--- RECORDS FOR THE TASK ---
(** A statement is replaced by lighter ones. *)
Definition progressed (e : Expansion) (c : Command) (rest : list Command) (id : Id) (o : option Expansion * ServerDb) : Prop :=
  ∃ e' s' l, o = (Some e', s') ∧ ex_commands e' = l ++ rest ∧ (weights l < weight c)%nat ∧ Forall simple l ∧
    ex_server e' = ex_server e ∧ ex_campaign e' = ex_campaign e ∧ updatable (srv_id (ex_server e)) id s'.
Lemma progress_intro e c rest id sent s l : (weights l < weight c)%nat → Forall simple l → updatable (srv_id (ex_server e)) id s →
  progressed e c rest id (Some (mkExpansion (ex_server e) (ex_campaign e) (ex_permalink e) sent (l ++ rest)), s).
Proof. intros. by eexists _, _, l. Qed.
Lemma simple_step now nonce e c rest s id : ex_commands e = c :: rest → simple c → updatable (srv_id (ex_server e)) id s →
  progressed e c rest id (expansion_step sql_lower api now nonce e s).
Proof.
  intros Hc Hs U. unfold expansion_step. rewrite Hc. destruct c as [| |address|messages|message_id|status completed]; try done.
  - destruct (prepare_send _ _ _ _ _ _ _ _) as [?|messages].
    + apply (progress_intro e _ rest _ (ex_sent e) _ []); [cbn; lia|done|done].
    + apply (progress_intro e _ rest _ (ex_sent e) _ [StoreMessages messages]); [cbn; lia|by repeat constructor|done].
  - unfold store_messages. destruct (store_send_plan _ _ _ _) as [response store].
    assert (U' : updatable (srv_id (ex_server e)) id (with_store s store)) by (by apply (same_updatable _ _ s)).
    destruct (response ≫= single_send_json) as [?|data]; [apply (progress_intro e _ rest _ (ex_sent e) _ []); [cbn; lia|done|done]|].
    destruct (message_id_of data) as [i|]; [apply (progress_intro e _ rest _ (ex_sent e + 1) _ [Attribute i])
      |apply (progress_intro e _ rest _ (ex_sent e + 1) _ [])]; try done; [cbn; lia|by repeat constructor|cbn; lia].
  - apply (progress_intro e _ rest _ (ex_sent e) _ []); [cbn; lia|done|]. unfold pg_set_message_campaign, sd_statement.
    destruct (sd_failing s Update CampaignMessages); [done|]. by destruct (existsb _ (db_messages _)); [apply (same_updatable _ _ s)|].
  - apply (progress_intro e _ rest _ (ex_sent e) _ []); [cbn; lia|done|]. unfold pg_set_campaign_progress, sd_statement.
    destruct U as [U1 U2]. rewrite U1. split; [done|]. cbn. by rewrite modify_existsb.
Qed.
(** Enough fuel runs the task to its last progress. *)
Definition finished (e : Expansion) (status : bytes) (s : ServerDb) : Prop :=
  ∃ x, List.find (is_campaign (srv_id (ex_server e)) (cmp_id (ex_campaign e))) (sd_campaigns s) = Some x ∧
    cmp_status x = status ∧ is_Some (cmp_completed_at x).
Lemma find_modified (P : Campaign → bool) f l : (∀ x, P (f x) = P x) → existsb P l = true →
  ∃ x, List.find P (modify P f l) = Some (f x).
Proof.
  intros HP. unfold modify. induction l as [|x l IH]; [done|]. cbn. destruct (P x) eqn:E; cbn.
  - intros _. rewrite HP, E. by exists x.
  - rewrite E. exact IH.
Qed.
Lemma last_step now nonce e s status : ex_commands e = [Progress status true] → updatable (srv_id (ex_server e)) (cmp_id (ex_campaign e)) s →
  ∃ e' s', expansion_step sql_lower api now nonce e s = (Some e', s') ∧ ex_commands e' = [] ∧ finished e status s'.
Proof.
  intros Hc [U1 U2]. unfold expansion_step. rewrite Hc. eexists _, _. split; [done|]. split; [done|].
  unfold pg_set_campaign_progress, sd_statement, finished. rewrite U1. cbn.
  match goal with |- context [modify _ ?f _] => destruct (find_modified (is_campaign (srv_id (ex_server e)) (cmp_id (ex_campaign e))) f (sd_campaigns s)) as [x Hx] end;
    [done|done|]. rewrite Hx. eexists. split; [done|]. by split.
Qed.
Lemma expand_finishes fuel clock e s l status : ex_commands e = l ++ [Progress status true] → Forall simple l →
  updatable (srv_id (ex_server e)) (cmp_id (ex_campaign e)) s → (weights l + 1 < fuel)%nat →
  ∃ s', expand_campaign sql_lower api fuel clock e s = (None, s') ∧ finished e status s'.
Proof.
  revert clock e s l. induction fuel as [|fuel IH]; intros clock e s l Hc Hl U Hf; [lia|]. cbn [expand_campaign].
  destruct l as [|c l].
  - destruct (last_step (clock 0).1 (clock 0).2 e s status Hc U) as (e' & s' & -> & He & Hfin). destruct fuel as [|fuel]; [cbn in Hf; lia|].
    cbn [expand_campaign]. unfold expansion_step. rewrite He. by exists s'.
  - apply Forall_cons in Hl as [Hs Hl].
    destruct (simple_step (clock 0).1 (clock 0).2 e c (l ++ [Progress status true]) s _ Hc Hs U) as (e' & s' & l' & -> & He & Hw & Hl' & Hsv & Hcm & U').
    assert (finished e status = finished e' status) as -> by (unfold finished; by rewrite Hsv, Hcm).
    apply (IH _ _ _ (l' ++ l)); [by rewrite <- app_assoc|by apply Forall_app|by rewrite Hsv, Hcm|].
    rewrite weights_app. change (weights (c :: l)) with (weight c + weights l)%nat in Hf. lia.
Qed.

Definition batch_commands (batch : list bytes) : list Command := map Prepare batch ++ [Progress !"sending" false].
Lemma batches_simple (l : list (list bytes)) : Forall simple (flat_map batch_commands l).
Proof.
  apply Forall_flat_map, Forall_forall. intros batch _. apply Forall_app. split; [|by repeat constructor].
  by apply Forall_map, Forall_forall.
Qed.
Lemma batch_weight batch : weights (batch_commands batch) = (3 * length batch + 1)%nat.
Proof.
  unfold batch_commands. rewrite weights_app. change (weights [Progress !"sending" false]) with 1%nat. f_equal.
  induction batch as [|x batch IH]; [done|].
  change (weights (map Prepare (x :: batch))) with (3 + weights (map Prepare batch))%nat. rewrite IH. cbn. lia.
Qed.
Lemma batches_weight fuel n addresses : (0 < n)%nat → (weights (flat_map batch_commands (chunks fuel n addresses)) <= 4 * length addresses)%nat.
Proof.
  intros Hn. revert addresses. induction fuel as [|fuel IH]; intros addresses; [cbn; lia|]. cbn [chunks].
  destruct addresses as [|x l] eqn:E; [cbn; lia|]. rewrite <- E. cbn [flat_map]. rewrite weights_app, batch_weight.
  specialize (IH (drop n addresses)). rewrite length_drop in IH. rewrite length_take.
  assert (0 < length addresses)%nat by (rewrite E; cbn; lia). lia.
Qed.

(** C27: An expansion that nothing disturbs ends: after the list of subscribers at most
    three statements per address, one per batch and the last one.  The campaign is then
    completed, as [sent], or as [failed] when the subscribers could not be read,
    whatever the sends to single addresses came to. *)
Theorem expansion_finishes fuel clock server c permalink s :
  let subscribed := subscribed_addresses (subscriptions_of (srv_id server) (cmp_stream_id c) s) in
  sd_failing s Update Campaigns = false → existsb (is_campaign (srv_id server) (cmp_id c)) (sd_campaigns s) = true →
  (4 * length subscribed + 3 <= fuel)%nat →
  ∃ s' x, expand_campaign sql_lower api fuel clock (spawn server c permalink) s = (None, s') ∧
    List.find (is_campaign (srv_id server) (cmp_id c)) (sd_campaigns s') = Some x ∧ is_Some (cmp_completed_at x) ∧
    cmp_status x = (if sd_failing s Select Subscriptions then !"failed" else !"sent").
Proof.
  intros subscribed Hup Hrow Hf. destruct fuel as [|fuel]; [lia|]. cbn [expand_campaign].
  unfold expansion_step. cbn [ex_commands spawn]. unfold pg_list_subscriptions, sd_query. fold subscribed. destruct (sd_failing s Select Subscriptions).
  - edestruct (expand_finishes fuel (clock ∘ Datatypes.S) (mkExpansion server c permalink 0 [Progress !"failed" true]) s [] !"failed")
      as (s' & E & x & Hx & Hst & Hco); [done|done|done|cbn; lia|]. by exists s', x.
  - edestruct (expand_finishes fuel (clock ∘ Datatypes.S) (mkExpansion server c permalink 0 (expansion_commands subscribed)) s
      (flat_map batch_commands (chunks (length subscribed) CAMPAIGN_BATCH_SIZE subscribed)) !"sent") as (s' & E & x & Hx & Hst & Hco);
      [done|apply batches_simple|done| |by exists s', x].
    pose proof (batches_weight (length subscribed) CAMPAIGN_BATCH_SIZE subscribed ltac:(unfold CAMPAIGN_BATCH_SIZE; lia)). lia.
Qed.
(** ** Two requests at once *)

(** No statement fails. *)
Definition works (s : ServerDb) : Prop :=
  (∀ v t, sd_failing s v t = false) ∧ (∀ v t, dp_failing (sd_deployment s) v t = false).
---
Return the line where "[done|apply batches_simple|done| |by" appears, then every line after it to the end of the listing, all exactly as written.

> YOUR SOLUTION:
      [done|apply batches_simple|done| |by exists s', x].
    pose proof (batches_weight (length subscribed) CAMPAIGN_BATCH_SIZE subscribed ltac:(unfold CAMPAIGN_BATCH_SIZE; lia)). lia.
Qed.
(** ** Two requests at once *)

(** No statement fails. *)
Definition works (s : ServerDb) : Prop :=
  (∀ v t, sd_failing s v t = false) ∧ (∀ v t, dp_failing (sd_deployment s) v t = false).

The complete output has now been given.